=== Required action ===
From the records below, return every line containing the word "destruct".

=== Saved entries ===

(* ===== verification/Dedup.v ===== *)
(** * Dedup: replay protection (bondry-delivery-store/src/dedup.rs)

    The data of dedup.rs and the trait [DedupStore] as a class.  [DedupStoreSpec] states what
    the trait's documentation promises, over the map of claims a store holds.  An operation
    that reports an error may or may not have taken effect.  [visit_unknown] takes a callback
    and is modelled with its implementation in [SqlDedup]. *)

From S2P Require Import Prelude Text Identifiers DeliveryStore.

Record TrustedDeliveryIdHash := mk_id_hash { id_hash_bytes : list byte }.

Record DedupKey := mk_dedup_key {
  dk_route : RouteId;
  dk_namespace : VerifierNamespace;
  dk_delivery_hash : TrustedDeliveryIdHash;
}.

Inductive DedupState := InFlight | Completed | Unknown.

Record DedupRecord := mk_dedup_record {
  dr_key : DedupKey;
  dr_state : DedupState;
  dr_updated_at : Z;
}.

Inductive DedupClaim := Claimed | Duplicate (state : DedupState).
Inductive DedupClaimPolicy := RetainCompleted | ExpireCompleted.
Inductive DedupResolution := ResolveCompleted | ResolveRetryAllowed.
Inductive DedupStoreError := DedupCapacityExhausted | DedupNotFound | DedupInvalidTransition | DedupUnavailable.

#[global] Instance TrustedDeliveryIdHash_eq_dec : EqDecision TrustedDeliveryIdHash.
Proof. solve_decision. Defined.
#[global] Instance DedupKey_eq_dec : EqDecision DedupKey.
Proof. solve_decision. Defined.
#[global] Instance DedupState_eq_dec : EqDecision DedupState.
Proof. solve_decision. Defined.
#[global] Instance DedupClaimPolicy_eq_dec : EqDecision DedupClaimPolicy.
Proof. solve_decision. Defined.
#[global] Instance DedupStoreError_eq_dec : EqDecision DedupStoreError.
Proof. solve_decision. Defined.

(** A key as the columns of its row. *)
Definition key_columns (k : DedupKey) : rstr * rstr * list byte :=
  (as_str (dk_route k), as_str (dk_namespace k), id_hash_bytes (dk_delivery_hash k)).
Definition columns_key (x : rstr * rstr * list byte) : DedupKey :=
  mk_dedup_key (mk_id x.1.1) (mk_id x.1.2) (mk_id_hash x.2).
Lemma columns_key_columns k : columns_key (key_columns k) = k.
Proof. by destruct k as [[] [] []]. Qed.
Lemma key_columns_key x : key_columns (columns_key x) = x.
Proof. by destruct x as [[] ]. Qed.
#[global] Instance DedupKey_countable : Countable DedupKey.
Proof. apply (inj_countable' key_columns columns_key). apply columns_key_columns. Qed.

(** The trait [DedupStore]. *)
Class DedupStore (D : Type) := {
  dedup_durability : D -> StoreDurability;
  claim : DedupKey -> DedupClaimPolicy -> Z -> D -> result DedupStoreError DedupClaim * D;
  complete : DedupKey -> Z -> D -> result DedupStoreError unit * D;
  mark_unknown : DedupKey -> Z -> D -> result DedupStoreError unit * D;
  release_claim : DedupKey -> D -> result DedupStoreError unit * D;
  dedup_record : DedupKey -> D -> result DedupStoreError (option DedupRecord) * D;
  recover_in_flight : Z -> D -> result DedupStoreError Z * D;
  resolve_unknown : DedupKey -> DedupResolution -> Z -> D -> result DedupStoreError unit * D;
  clear_completed_before : Z -> D -> result DedupStoreError Z * D;
}.

(** ** The contract *)

Record DedupEntry := mk_entry_of { de_state : DedupState; de_policy : DedupClaimPolicy; de_updated_at : Z }.

Definition with_state (state : DedupState) (at_ : Z) (e : DedupEntry) : DedupEntry := mk_entry_of state (de_policy e) at_.

(** The values a verifier may produce. *)
Definition dedup_key_wf (k : DedupKey) : Prop :=
  RouteId_new (as_str (dk_route k)) = Ok (dk_route k) /\
  VerifierNamespace_new (as_str (dk_namespace k)) = Ok (dk_namespace k) /\
  length (id_hash_bytes (dk_delivery_hash k)) = 32%nat.

(** Some entries that satisfy [P] are gone, everything else is as before. *)
Definition drops (P : DedupEntry -> Prop) (m m' : gmap DedupKey DedupEntry) : Prop :=
  forall k, m' !! k = m !! k \/ m' !! k = None /\ exists e, m !! k = Some e /\ P e.

Definition may_expire (e : DedupEntry) : Prop := de_state e = Completed /\ de_policy e = ExpireCompleted.
Definition may_clear (cutoff : Z) (e : DedupEntry) : Prop := de_state e = Completed /\ de_updated_at e < cutoff.

(** The entry of [k] was in state [from] and is replaced; on an error it may be untouched. *)
Definition moves (from : DedupState) (k : DedupKey) (to : DedupEntry -> option DedupEntry) (m m' : gmap DedupKey DedupEntry)
    (ok : bool) : Prop :=
  (m' = m /\ ok = false) \/
  exists e, m !! k = Some e /\ de_state e = from /\ m' = partial_alter (fun _ => to e) k m.

Definition recovered (at_ : Z) (e : DedupEntry) : DedupEntry :=
  if decide (de_state e = InFlight) then with_state Unknown at_ e else e.

Class DedupStoreSpec (D : Type) `{DedupStore D} := {
  dedup_ok : D -> Prop;
  dedup_view : D -> gmap DedupKey DedupEntry;
  claim_spec k p t d :
    dedup_ok d -> dedup_key_wf k -> 0 <= t <= U64_MAX ->
    let '(r, d') := claim k p t d in
    dedup_ok d' /\ exists m, drops may_expire (dedup_view d) m /\
    match r with
    | Ok Claimed => m !! k = None /\ dedup_view d' = <[k := mk_entry_of InFlight p t]> m
    | Ok (Duplicate state) => (exists e, m !! k = Some e /\ de_state e = state) /\ dedup_view d' = m
    | Err _ => dedup_view d' = m \/ m !! k = None /\ dedup_view d' = <[k := mk_entry_of InFlight p t]> m
    end;
  complete_spec k t d :
    dedup_ok d -> 0 <= t <= U64_MAX ->
    let '(r, d') := complete k t d in
    dedup_ok d' /\ moves InFlight k (fun e => Some (with_state Completed t e)) (dedup_view d) (dedup_view d') (is_ok r);
  mark_unknown_spec k t d :
    dedup_ok d -> 0 <= t <= U64_MAX ->
    let '(r, d') := mark_unknown k t d in
    dedup_ok d' /\ moves InFlight k (fun e => Some (with_state Unknown t e)) (dedup_view d) (dedup_view d') (is_ok r);
  release_claim_spec k d :
    dedup_ok d ->
    let '(r, d') := release_claim k d in
    dedup_ok d' /\ moves InFlight k (fun _ => None) (dedup_view d) (dedup_view d') (is_ok r);
  dedup_record_spec k d :
    dedup_ok d ->
    let '(r, d') := dedup_record k d in
    dedup_ok d' /\ dedup_view d' = dedup_view d /\
    forall o, r = Ok o -> o = (fun e => mk_dedup_record k (de_state e) (de_updated_at e)) <$> dedup_view d !! k;
  recover_in_flight_spec t d :
    dedup_ok d -> 0 <= t <= U64_MAX ->
    let '(r, d') := recover_in_flight t d in
    dedup_ok d' /\ (dedup_view d' = dedup_view d /\ is_ok r = false \/ dedup_view d' = recovered t <$> dedup_view d);
  resolve_unknown_spec k res t d :
    dedup_ok d -> 0 <= t <= U64_MAX ->
    let '(r, d') := resolve_unknown k res t d in
    dedup_ok d' /\
    moves Unknown k (fun e => match res with ResolveCompleted => Some (with_state Completed t e) | ResolveRetryAllowed => None end)
      (dedup_view d) (dedup_view d') (is_ok r);
  clear_completed_before_spec t d :
    dedup_ok d ->
    let '(r, d') := clear_completed_before t d in
    dedup_ok d' /\ drops (may_clear t) (dedup_view d) (dedup_view d') /\
    (is_ok r = true -> forall k e, dedup_view d' !! k = Some e -> ~ may_clear t e);
}.

Lemma drops_refl P m : drops P m m.
Proof. intros k. by left. Qed.

Lemma drops_lookup P m m' k e : drops P m m' -> m !! k = Some e -> ~ P e -> m' !! k = Some e.
Proof. intros Hd He Hn. destruct (Hd k) as [->|(_ & e' & He' & Hp)]; [done|]. rewrite He in He'. by injection He' as <-. Qed.

Lemma drops_subset P m m' k e : drops P m m' -> m' !! k = Some e -> m !! k = Some e.
Proof. intros Hd He. destruct (Hd k) as [<-|(Hn & _)]; congruence. Qed.

Lemma moves_other from k to m m' ok k' : moves from k to m m' ok -> k' <> k -> m' !! k' = m !! k'.
Proof. intros [[-> _]|(e & _ & _ & ->)] Hne; [done|]. by rewrite lookup_partial_alter_ne. Qed.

=== Result below ===
Proof. by destruct k as [[] [] []]. Qed.
Proof. by destruct x as [[] ]. Qed.
Proof. intros Hd He Hn. destruct (Hd k) as [->|(_ & e' & He' & Hp)]; [done|]. rewrite He in He'. by injection He' as <-. Qed.
Proof. intros Hd He. destruct (Hd k) as [<-|(Hn & _)]; congruence. Qed.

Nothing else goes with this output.